How many lines in the data below include the word "outcome"? Respond with the number, nothing more.

Data extract.
- - -

Definition imported0 : Tables * outcome () :=
  importPhase8Message tables_database message0 manifest0 economics0 tables0.
Lemma imported0_snd :
  (importPhase8Message tables_database message0 manifest0 economics0 tables0).2 = Ret ().
Proof. vm_compute. reflexivity. Qed.
Lemma imported0_Ret :
  importPhase8Message tables_database message0 manifest0 economics0 tables0 = (imported0.1, Ret ()).
Proof. exact (pair_snd _ _ imported0_snd). Qed.

Lemma import_leaves_history_witness :
  importPhase8Message tables_database message0 manifest0 economics0 tables0 = (imported0.1, Ret ()) ∧
  ∃ messageID m, ie_MessageID (im_Envelope message0) = Gateway.hex32 messageID ∧
    t_messages (id imported0.1) !! messageID = Some m ∧ 9 <= me_version m.
Proof.
  split; [exact imported0_Ret|].
  destruct (import_leaves_history tables_database id tables_execute message0 manifest0 economics0 tables0
    imported0.1 tables0_reachable imported0_Ret) as (messageID&_&m&Hid&_&Hm&_&Hv&_).
  exists messageID, m. exact (conj Hid (conj Hm Hv)).
Defined.
End Sample.
(** [scanDirectory(dir)] on a directory with entries [items]. *)
Definition scanDirectory (dir : string)
  : list (string * node) → list (string * node) * list fs_call :=
  fix scan (items : list (string * node)) :=
    match items with
    | [] => ([], [])
    | (i, c) :: rest =>
        let '(kept, calls1) := scanItem dir i c in
        let '(kept', calls2) := scan rest in
        (kept ++ kept', calls1 ++ calls2)
    end%list.

(** [processDirectory(dir)], the same walk in the script without
    synchronisation ([entry.isDirectory()] and [entry.name] instead of
    [statSync] and [item]). *)
Definition processDirectory := scanDirectory.

End Scan.

Definition unlinked (calls : list fs_call) : list string :=
  flat_map (fun c => match c with unlinkSync p => [p] | rmdirSync _ => [] end) calls.

Definition removed (calls : list fs_call) : list string :=
  flat_map (fun c => match c with rmdirSync p => [p] | unlinkSync _ => [] end) calls.

Record outcome : Type := {
  root_after : option node;
  calls_made : list fs_call;
  deletedCount : nat;
  error_logged : bool
}.

(** [cleanOldBackups(daysToKeep)] at time [now], [root] being what is
    at [BACKUP_DIR]. [scanDirectory] returns at once when the path does
    not exist; [readdirSync] throws on a path that is not a directory,
    and the [catch] logs it. *)
Definition cleanOldBackups (setDate_back : calendar_arithmetic) (now : Z)
    (daysToKeep : option Z) (BACKUP_DIR : string) (root : option node) : outcome :=
  let cutoffDate := cutoffDate setDate_back now daysToKeep in
  match root with
  | None =>
      {| root_after := None; calls_made := []; deletedCount := 0;
         error_logged := false |}
  | Some (File mtime) =>
      {| root_after := root; calls_made := []; deletedCount := 0;
         error_logged := true |}
  | Some (Dir items) =>
      let '(remaining, calls) := scanDirectory cutoffDate BACKUP_DIR items in
      {| root_after := Some (Dir remaining); calls_made := calls;
         deletedCount := List.length (unlinked calls);
         error_logged := false |}
  end.

(** *** What a tree contains *)

Record file : Type := {
  file_path : string;
  file_name : string;
  file_mtime : Z
}.

Fixpoint files_item (dir item : string) (child : node) : list file :=
  match child with
  | File mtime =>
      [{| file_path := path_join dir item; file_name := item; file_mtime := mtime |}]
  | Dir items =>
      (fix go (l : list (string * node)) : list file :=
         match l with
         | [] => []
         | (i, c) :: rest => (files_item (path_join dir item) i c ++ go rest)%list
         end) items
  end.

Definition files_in (dir : string) : list (string * node) → list file :=
  fix go (items : list (string * node)) : list file :=
    match items with
    | [] => []
    | (i, c) :: rest => (files_item dir i c ++ go rest)%list
    end.

(** Every directory at or below an entry, children first, with its
    path and its entries. *)
Fixpoint dirs_item (dir item : string) (child : node)
  : list (string * list (string * node)) :=
  match child with
  | File _ => []
  | Dir items =>
      ((fix go (l : list (string * node)) :=
          match l with
          | [] => []
          | (i, c) :: rest => dirs_item (path_join dir item) i c ++ go rest
          end) items ++ [(path_join dir item, items)])%list
  end.
(** C2 as stated ("for every value array") fails: the payload built for
    an array of 65536 floats, with the count the write accessors pass for
    it, has 6 bytes and not 6 + 4 * 65536; and no 16-bit count gives the
    payload that length. *)
Lemma C2_counterexample_65536_values :
  size (buildWritePayload 57 33 (data_bytes (replicate (Z.to_nat 65536) (Float 0)))
          (static_cast_uint16 (size (replicate (Z.to_nat 65536) (Float 0)))))
  = 6
  /\ size (buildWritePayload 57 33 (data_bytes (replicate (Z.to_nat 65536) (Float 0)))
             (static_cast_uint16 (size (replicate (Z.to_nat 65536) (Float 0)))))
     <> 6 + 4 * size (replicate (Z.to_nat 65536) (Float 0))
  /\ ~ (exists count, is_uint16 count
         /\ size (buildWritePayload 57 33
                    (data_bytes (replicate (Z.to_nat 65536) (Float 0))) count)
            = 6 + 4 * size (replicate (Z.to_nat 65536) (Float 0))).
Proof.
  rewrite buildWritePayload_truncated, !size_replicate by lia.
  split; [reflexivity |]. split; [discriminate |].
  intros (count & Hc & Hsize). unfold is_uint16 in Hc.
  rewrite buildWritePayload_size in Hsize by lia. lia.
Qed.

(** ** Texts *)

Lemma append_cons (ch : Ascii.ascii) (a b : string) :
  String ch a +:+ b = String ch (a +:+ b).
Proof. reflexivity. Qed.

Lemma append_assoc (a b d : string) : (a +:+ b) +:+ d = a +:+ (b +:+ d).
Proof.
  induction a as [| ch a IH]; [reflexivity |].
  rewrite !append_cons, IH. reflexivity.
Qed.

Lemma append_empty_r (a : string) : a +:+ "" = a.
Proof.
  induction a as [| ch a IH]; [reflexivity |].
  rewrite append_cons, IH. reflexivity.
Qed.

Lemma contains_prefix (sub rest : string) : contains (sub +:+ rest) sub.
Proof. exists "", rest. reflexivity. Qed.

Lemma contains_after (a s sub : string) : contains s sub -> contains (a +:+ s) sub.
Proof.
  intros (before & after & ->). exists (a +:+ before), after.
  rewrite append_assoc. reflexivity.
Qed.

Lemma contains_before (s a sub : string) : contains s sub -> contains (s +:+ a) sub.
Proof.
  intros (before & after & ->). exists before, (after +:+ a).
  rewrite !append_assoc. reflexivity.
Qed.

Lemma print_additional_contains (additional : list Z) (i : nat) (w : Z) :
  w ∈ additional -> contains (print_additional i additional) ("0x" +:+ hex w).
Proof.
  revert i. induction additional as [| x rest IH]; intros i Hin.
  - inversion Hin.
  - cbn [print_additional]. apply contains_after.
    apply elem_of_cons in Hin as [-> | Hin].
    + rewrite <- append_assoc. apply contains_prefix.
    + apply (contains_after "0x"), contains_after, IH, Hin.
Qed.

Lemma status_message_status (service : Z) (response : MessageRouterResponse) :
  contains (status_message service response)
    ("status=0x" +:+ hex (getGeneralStatusCode response)).
Proof.
  unfold status_message.
  exists ("CIP request failed: service=0x" +:+ hex service +:+ " ").
  eexists. rewrite !append_assoc. reflexivity.
Qed.

Lemma status_message_additional (service : Z) (response : MessageRouterResponse) :
  Forall (fun w => contains (status_message service response) ("0x" +:+ hex w))
    (getAdditionalStatus response).
Proof.
  apply Forall_forall. intros w Hin. unfold status_message.
  do 4 apply contains_after.
  destruct (getAdditionalStatus response) as [| x rest] eqn:Hadd.
  - inversion Hin.
  - apply contains_after, contains_before.
    apply print_additional_contains. exact Hin.
Qed.

(** ** The typed accessors as trees *)

Section AccessorFacts.
Context {SessionInfo : Type}.
Implicit Types (c : RMC75EClient SessionInfo) (si : SessionInfo).

Lemma silent_ret {A} (a : A) : silent (Ret (SessionInfo := SessionInfo) a).
Proof. intros q Hq. inversion Hq. Qed.

Lemma silent_log_ret {A} level msg (a : A) :
  silent (Log (SessionInfo := SessionInfo) level msg (Ret a)).
Proof.
  intros q Hq. inversion Hq as [ | | | ? ? ? ? Hk | ]; subst. inversion Hk.
Qed.

(** The only request of a method made of [executeRequest] and a silent
    rest is the one of [executeRequest]. *)
Lemma issues_bind_executeRequest {A} c service payload
    (f : list Z -> method SessionInfo A) q :
  (forall raw c', silent (f raw c')) ->
  issues (bind (executeRequest service payload) f c) q ->
  exists si, sessionInfo_ c = Some si
             /\ q = mkRequest si service register_map payload.
Proof.
  intros Hf. unfold executeRequest, bind, this. cbn.
  destruct (sessionInfo_ c) as [si |] eqn:Hs; cbn; intros Hq.
  - exists si. split; [reflexivity |].
    inversion Hq as [ | ? ? ? ? ? r ? Hk | | | ]; subst.
    + reflexivity.
    + destruct r as [response | e]; cbn in Hk.
      * destruct (negb (getGeneralStatusCode response =? SUCCESS)); cbn in Hk.
        -- inversion Hk.
        -- exfalso. exact (Hf _ _ _ Hk).
      * inversion Hk.
  - inversion Hq.
Qed.

Lemma readFloat_unfold file element count :
  readFloat (SessionInfo := SessionInfo) file element count
  = bind (executeRequest SVC_READ_LSB (buildReadPayload file element count))
      (readFloat_rest file element count).
Proof. reflexivity. Qed.

Lemma readInt32_unfold file element count :
  readInt32 (SessionInfo := SessionInfo) file element count
  = bind (executeRequest SVC_READ_LSB (buildReadPayload file element count))
      (readInt32_rest file element count).
Proof. reflexivity. Qed.

Lemma readFloat_rest_silent file element count raw c :
  silent (readFloat_rest file element count raw c).
Proof.
  unfold readFloat_rest. destruct (size raw <? count * 4).
  - apply silent_ret.
  - apply silent_log_ret.
Qed.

- - -

Written solution.
3